Are we in for the dirtiest general election campaign so far?

Photo by Adem AY on Unsplash

On May 22, 2024, Sunak finally announced the date of the next General Election: July 4. As the polls show, he has quite a challenge to win – or even to prevent Labour from securing an outright majority.

But the Conservative Party is traditionally one of the world’s most effective election-winning machines, and it would be complacent not to assume that all of that machinery will be running at full steam for the next six weeks.

So what should we expect?

Because the strengths and weaknesses of the two camps lie in completely different areas, the contest will be asymmetric, and may well be the dirtiest in modern British history:

  • The Conservatives’ track record over the last 14 years is a huge advantage for Labour; but
  • The campaigning resources officially and unofficially open to the Conservatives are far more powerful than those available to Labour; and
  • They will apply those resources – legally or not – in the dirtiest but most sophisticated campaign we have ever seen.

We should brace ourselves – and not be taken in.
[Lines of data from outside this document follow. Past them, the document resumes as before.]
(* ===== verification/PyText.v ===== *)
(** * Python text

    What the modelled code uses of Python's [str] and [bytes].

    - Module [Str]: operations on ASCII strings ([string]).
    - Module [Utf8]: [bytes] as lists of [Z] in [0, 256), [str] as lists of code
      points, [bytes.decode] (strict and with [errors="replace"]) and
      [str.encode]. *)

From stdpp Require Import base list strings.
From Stdlib Require Import ZArith Lia Ascii.
From S2P Require Import Prelude.

(** ** ASCII strings *)

Module Str.

(** [str.isspace] on an ASCII character: tab to carriage return, the four
    separators 0x1c to 0x1f, and space. *)
Definition is_space (a : ascii) : bool :=
  let n := nat_of_ascii a in
  ((9 <=? n) && (n <=? 13)) || ((28 <=? n) && (n <=? 32)).

Fixpoint lstrip (s : string) : string :=
  match s with
  | EmptyString => EmptyString
  | String a s' => if is_space a then lstrip s' else s
  end.

(** The reversal of a string. *)
Fixpoint rev_onto (s acc : string) : string :=
  match s with
  | EmptyString => acc
  | String a s' => rev_onto s' (String a acc)
  end.

Definition srev (s : string) : string := rev_onto s EmptyString.

Definition rstrip (s : string) : string := srev (lstrip (srev s)).

Definition strip (s : string) : string := rstrip (lstrip s).

Fixpoint has_char (c : ascii) (s : string) : bool :=
  match s with
  | EmptyString => false
  | String a s' => Ascii.eqb a c || has_char c s'
  end.

(** [s.split(c)] for a one-character separator. *)
Fixpoint split_char (c : ascii) (s : string) : list string :=
  match s with
  | EmptyString => [EmptyString]
  | String a s' =>
      if Ascii.eqb a c then EmptyString :: split_char c s'
      else match split_char c s' with
           | [] => [String a EmptyString]
           | p :: ps => String a p :: ps
           end
  end.

(** [sep.join(parts)]. *)
Fixpoint join (sep : string) (parts : list string) : string :=
  match parts with
  | [] => EmptyString
  | [p] => p
  | p :: ps => (p ++ sep ++ join sep ps)%string
  end.

Definition lower_char (a : ascii) : ascii :=
  let n := nat_of_ascii a in
  if (65 <=? n) && (n <=? 90) then ascii_of_nat (n + 32) else a.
The last 14 years is a huge advantage for Labour

Fourteen long years of increasingly far-right policies have left the UK visibly broken: we have a cost-of-living crisis; our NHS is on its knees and our schools are crumbling; and we have rivers flowing with sewage and an unaddressed climate emergency.

The UK economy – particularly since Brexit – has been almost stagnant.

Most people in the UK are poorer today than they were in 2010 – you have to go back 100 years to find a comparable period of mass impoverishment.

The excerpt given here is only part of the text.